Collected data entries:
○ ○ ○ ○ ○

(** * SearchInProject: the search-engine adapter, the output parser and the
      result session, embedded from [searchengines/base.py] and
      [search_in_project.py].

    Conventions of the embedding.
    - A Python [str] is a Rocq [string]; the character with code [n] stands
      for the code point U+00[n], so the model covers text in the range
      U+0000..U+00FF.  The character predicates below ([isspace], [isalpha],
      the decimal digits, [upper]) are the Unicode ones restricted to that
      range.
    - A Python exception is a value of [exn]; a function that can raise
      returns [result A = exn + A].
    - Library and host functions whose code is not part of the repository
      (the UTF-8 codec, [shlex.split], [subprocess.Popen]) are Section
      variables. *)

From Stdlib Require Import String Ascii List ZArith Lia Bool Arith.
From Stdlib Require Import Numbers.DecimalString Init.Byte.
From Stdlib Require Import Sorting.Permutation.
Import ListNotations.
Open Scope list_scope.
Open Scope string_scope.

(** ** Python exceptions and results *)

Inductive exn : Type :=
| RuntimeError (msg : string)
| ValueError
| IndexError.

Definition result (A : Type) : Type := (exn + A)%type.

Definition ok {A} (a : A) : result A := inr a.
Definition raise {A} (e : exn) : result A := inl e.

Definition bind {A B} (m : result A) (k : A -> result B) : result B :=
  match m with
  | inl e => inl e
  | inr a => k a
  end.

Notation "x <- m ;; k" := (bind m (fun x => k))
  (at level 61, m at next level, right associativity).

(** ** Python string operations *)

Module PyStr.

(** The characters the code names. *)
Definition colon : ascii := ":"%char.
Definition slash : ascii := "/"%char.
Definition newline : ascii := "010"%char.
Definition dquote : ascii := "034"%char.

Definition nl : string := String newline "".
Definition dq : string := String dquote "".

Definition code (c : ascii) : nat := nat_of_ascii c.

(** [str.isspace] on U+0000..U+00FF: TAB..CR, FS..US, SPACE, NEL, NBSP. *)
Definition isspace (c : ascii) : bool :=
  let n := code c in
  (((9 <=? n) && (n <=? 13)) || ((28 <=? n) && (n <=? 32))
   || (n =? 133) || (n =? 160))%nat.

(** The decimal digits (category Nd) of U+0000..U+00FF: [0-9]. *)
Definition isdigit (c : ascii) : bool :=
  let n := code c in ((48 <=? n) && (n <=? 57))%nat.

Definition digit_value (c : ascii) : Z := Z.of_nat (code c) - 48.

(** [str.isalpha] on U+0000..U+00FF (categories Lu, Ll, Lo). *)
Definition isalpha (c : ascii) : bool :=
  let n := code c in
  (((65 <=? n) && (n <=? 90)) || ((97 <=? n) && (n <=? 122))
   || (n =? 170) || (n =? 181) || (n =? 186)
   || ((192 <=? n) && (n <=? 214)) || ((216 <=? n) && (n <=? 246))
   || ((248 <=? n) && (n <=? 255)))%nat.

(** [c.upper()] for a one-character string, as the list of the code points
    of the result: the result can leave U+0000..U+00FF (micro sign, y with
    diaeresis) or have two characters (sharp s). *)
Definition upper (c : ascii) : list nat :=
  let n := code c in
  (if (97 <=? n) && (n <=? 122) then [n - 32]
   else if n =? 181 then [924]
   else if n =? 223 then [83; 83]
   else if ((224 <=? n) && (n <=? 246)) || ((248 <=? n) && (n <=? 254))
        then [n - 32]
   else if n =? 255 then [376]
   else [n])%nat.

Definition is_empty (s : string) : bool :=
  match s with
  | EmptyString => true
  | String _ _ => false
  end.

(** [s.split(sep, maxsplit)] for a one-character separator; [None] is the
    default [maxsplit = -1]. *)
Fixpoint split (sep : ascii) (maxsplit : option nat) (s : string)
  {struct s} : list string :=
  match s with
  | EmptyString => [EmptyString]
  | String c s' =>
      let cut :=
        if Ascii.eqb c sep
        then match maxsplit with
             | None => Some None
             | Some (S k) => Some (Some k)
             | Some O => None
             end
        else None in
      match cut with
      | Some rest => EmptyString :: split sep rest s'
      | None =>
          match split sep maxsplit s' with
          | w :: ws => String c w :: ws
          | [] => [String c EmptyString]
          end
      end
  end.

(** [sep.join(parts)]. *)
Fixpoint join (sep : string) (parts : list string) : string :=
  match parts with
  | [] => EmptyString
  | [p] => p
  | p :: ps => p ++ sep ++ join sep ps
  end.

(** Removing from the left, and from the right, the characters that
    satisfy [p]. *)
Fixpoint lstrip_with (p : ascii -> bool) (s : string) : string :=
  match s with
  | EmptyString => EmptyString
  | String c s' => if p c then lstrip_with p s' else s
  end.

Fixpoint rstrip_with (p : ascii -> bool) (s : string) : string :=
  match s with
  | EmptyString => EmptyString
  | String c s' =>
      let r := rstrip_with p s' in
      if is_empty r && p c then EmptyString else String c r
  end.

(** [s.strip()]. *)
Definition strip (s : string) : string :=
  rstrip_with isspace (lstrip_with isspace s).

(** [s.startswith(p)]. *)
Fixpoint startswith (p s : string) : bool :=
  match p, s with
  | EmptyString, _ => true
  | String a p', String b s' => Ascii.eqb a b && startswith p' s'
  | String _ _, EmptyString => false
  end.

(** [s.replace(old, '')] for a non-empty [old]: scanning from the left,
    every occurrence of [old] is removed and the scan resumes after it.
    [skip] counts the characters of the current occurrence still to drop. *)
Fixpoint remove_from (old : string) (skip : nat) (s : string) : string :=
  match s with
  | EmptyString => EmptyString
  | String c s' =>
      match skip with
      | S k => remove_from old k s'
      | O =>
          if startswith old s
          then remove_from old (String.length old - 1) s'
          else String c (remove_from old 0 s')
      end
  end.

(** [s.replace(old, '')]; replacing the empty string by the empty string
    leaves [s] as it is. *)
Definition remove_all (old s : string) : string :=
  if is_empty old then s else remove_from old 0 s.

(** [s.find(c)] for a character that occurs in [s]: the index of its
    first occurrence. *)
Fixpoint find (c : ascii) (s : string) : nat :=
  match s with
  | EmptyString => 0
  | String a s' => if Ascii.eqb a c then 0 else S (find c s')
  end.

(** [c in s] for a character. *)
Fixpoint contains (c : ascii) (s : string) : bool :=
  match s with
  | EmptyString => false
  | String a s' => Ascii.eqb a c || contains c s'
  end.

(** [old in s] for strings: [old] occurs somewhere in [s]. *)
Fixpoint occurs (old s : string) : bool :=
  startswith old s ||
  match s with
  | EmptyString => false
  | String _ s' => occurs old s'
  end.

(** [s[:n]]. *)
Definition take (n : nat) (s : string) : string := substring 0 n s.

(** [s[n:]]. *)
Fixpoint drop (n : nat) (s : string) : string :=
  match n, s with
  | O, _ => s
  | S _, EmptyString => EmptyString
  | S n', String _ s' => drop n' s'
  end.

(** The longest prefix of [s] whose characters satisfy [p], and the rest. *)
Fixpoint span (p : ascii -> bool) (s : string) : string * string :=
  match s with
  | EmptyString => (EmptyString, EmptyString)
  | String c s' =>
      if p c
      then let (a, b) := span p s' in (String c a, b)
      else (EmptyString, s)
  end.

○ ○ ○ ○ ○

**What you need to do**: Would you give the data above again, exactly as written?

**Solution to the problem**:
(** * SearchInProject: the search-engine adapter, the output parser and the
      result session, embedded from [searchengines/base.py] and
      [search_in_project.py].

    Conventions of the embedding.
    - A Python [str] is a Rocq [string]; the character with code [n] stands
      for the code point U+00[n], so the model covers text in the range
      U+0000..U+00FF.  The character predicates below ([isspace], [isalpha],
      the decimal digits, [upper]) are the Unicode ones restricted to that
      range.
    - A Python exception is a value of [exn]; a function that can raise
      returns [result A = exn + A].
    - Library and host functions whose code is not part of the repository
      (the UTF-8 codec, [shlex.split], [subprocess.Popen]) are Section
      variables. *)

From Stdlib Require Import String Ascii List ZArith Lia Bool Arith.
From Stdlib Require Import Numbers.DecimalString Init.Byte.
From Stdlib Require Import Sorting.Permutation.
Import ListNotations.
Open Scope list_scope.
Open Scope string_scope.

(** ** Python exceptions and results *)

Inductive exn : Type :=
| RuntimeError (msg : string)
| ValueError
| IndexError.

Definition result (A : Type) : Type := (exn + A)%type.

Definition ok {A} (a : A) : result A := inr a.
Definition raise {A} (e : exn) : result A := inl e.

Definition bind {A B} (m : result A) (k : A -> result B) : result B :=
  match m with
  | inl e => inl e
  | inr a => k a
  end.

Notation "x <- m ;; k" := (bind m (fun x => k))
  (at level 61, m at next level, right associativity).

(** ** Python string operations *)

Module PyStr.

(** The characters the code names. *)
Definition colon : ascii := ":"%char.
Definition slash : ascii := "/"%char.
Definition newline : ascii := "010"%char.
Definition dquote : ascii := "034"%char.

Definition nl : string := String newline "".
Definition dq : string := String dquote "".

Definition code (c : ascii) : nat := nat_of_ascii c.

(** [str.isspace] on U+0000..U+00FF: TAB..CR, FS..US, SPACE, NEL, NBSP. *)
Definition isspace (c : ascii) : bool :=
  let n := code c in
  (((9 <=? n) && (n <=? 13)) || ((28 <=? n) && (n <=? 32))
   || (n =? 133) || (n =? 160))%nat.

(** The decimal digits (category Nd) of U+0000..U+00FF: [0-9]. *)
Definition isdigit (c : ascii) : bool :=
  let n := code c in ((48 <=? n) && (n <=? 57))%nat.

Definition digit_value (c : ascii) : Z := Z.of_nat (code c) - 48.

(** [str.isalpha] on U+0000..U+00FF (categories Lu, Ll, Lo). *)
Definition isalpha (c : ascii) : bool :=
  let n := code c in
  (((65 <=? n) && (n <=? 90)) || ((97 <=? n) && (n <=? 122))
   || (n =? 170) || (n =? 181) || (n =? 186)
   || ((192 <=? n) && (n <=? 214)) || ((216 <=? n) && (n <=? 246))
   || ((248 <=? n) && (n <=? 255)))%nat.

(** [c.upper()] for a one-character string, as the list of the code points
    of the result: the result can leave U+0000..U+00FF (micro sign, y with
    diaeresis) or have two characters (sharp s). *)
Definition upper (c : ascii) : list nat :=
  let n := code c in
  (if (97 <=? n) && (n <=? 122) then [n - 32]
   else if n =? 181 then [924]
   else if n =? 223 then [83; 83]
   else if ((224 <=? n) && (n <=? 246)) || ((248 <=? n) && (n <=? 254))
        then [n - 32]
   else if n =? 255 then [376]
   else [n])%nat.

Definition is_empty (s : string) : bool :=
  match s with
  | EmptyString => true
  | String _ _ => false
  end.

(** [s.split(sep, maxsplit)] for a one-character separator; [None] is the
    default [maxsplit = -1]. *)
Fixpoint split (sep : ascii) (maxsplit : option nat) (s : string)
  {struct s} : list string :=
  match s with
  | EmptyString => [EmptyString]
  | String c s' =>
      let cut :=
        if Ascii.eqb c sep
        then match maxsplit with
             | None => Some None
             | Some (S k) => Some (Some k)
             | Some O => None
             end
        else None in
      match cut with
      | Some rest => EmptyString :: split sep rest s'
      | None =>
          match split sep maxsplit s' with
          | w :: ws => String c w :: ws
          | [] => [String c EmptyString]
          end
      end
  end.

(** [sep.join(parts)]. *)
Fixpoint join (sep : string) (parts : list string) : string :=
  match parts with
  | [] => EmptyString
  | [p] => p
  | p :: ps => p ++ sep ++ join sep ps
  end.

(** Removing from the left, and from the right, the characters that
    satisfy [p]. *)
Fixpoint lstrip_with (p : ascii -> bool) (s : string) : string :=
  match s with
  | EmptyString => EmptyString
  | String c s' => if p c then lstrip_with p s' else s
  end.

Fixpoint rstrip_with (p : ascii -> bool) (s : string) : string :=
  match s with
  | EmptyString => EmptyString
  | String c s' =>
      let r := rstrip_with p s' in
      if is_empty r && p c then EmptyString else String c r
  end.

(** [s.strip()]. *)
Definition strip (s : string) : string :=
  rstrip_with isspace (lstrip_with isspace s).

(** [s.startswith(p)]. *)
Fixpoint startswith (p s : string) : bool :=
  match p, s with
  | EmptyString, _ => true
  | String a p', String b s' => Ascii.eqb a b && startswith p' s'
  | String _ _, EmptyString => false
  end.

(** [s.replace(old, '')] for a non-empty [old]: scanning from the left,
    every occurrence of [old] is removed and the scan resumes after it.
    [skip] counts the characters of the current occurrence still to drop. *)
Fixpoint remove_from (old : string) (skip : nat) (s : string) : string :=
  match s with
  | EmptyString => EmptyString
  | String c s' =>
      match skip with
      | S k => remove_from old k s'
      | O =>
          if startswith old s
          then remove_from old (String.length old - 1) s'
          else String c (remove_from old 0 s')
      end
  end.

(** [s.replace(old, '')]; replacing the empty string by the empty string
    leaves [s] as it is. *)
Definition remove_all (old s : string) : string :=
  if is_empty old then s else remove_from old 0 s.

(** [s.find(c)] for a character that occurs in [s]: the index of its
    first occurrence. *)
Fixpoint find (c : ascii) (s : string) : nat :=
  match s with
  | EmptyString => 0
  | String a s' => if Ascii.eqb a c then 0 else S (find c s')
  end.

(** [c in s] for a character. *)
Fixpoint contains (c : ascii) (s : string) : bool :=
  match s with
  | EmptyString => false
  | String a s' => Ascii.eqb a c || contains c s'
  end.

(** [old in s] for strings: [old] occurs somewhere in [s]. *)
Fixpoint occurs (old s : string) : bool :=
  startswith old s ||
  match s with
  | EmptyString => false
  | String _ s' => occurs old s'
  end.

(** [s[:n]]. *)
Definition take (n : nat) (s : string) : string := substring 0 n s.

(** [s[n:]]. *)
Fixpoint drop (n : nat) (s : string) : string :=
  match n, s with
  | O, _ => s
  | S _, EmptyString => EmptyString
  | S n', String _ s' => drop n' s'
  end.

(** The longest prefix of [s] whose characters satisfy [p], and the rest. *)
Fixpoint span (p : ascii -> bool) (s : string) : string * string :=
  match s with
  | EmptyString => (EmptyString, EmptyString)
  | String c s' =>
      if p c
      then let (a, b) := span p s' in (String c a, b)
      else (EmptyString, s)
  end.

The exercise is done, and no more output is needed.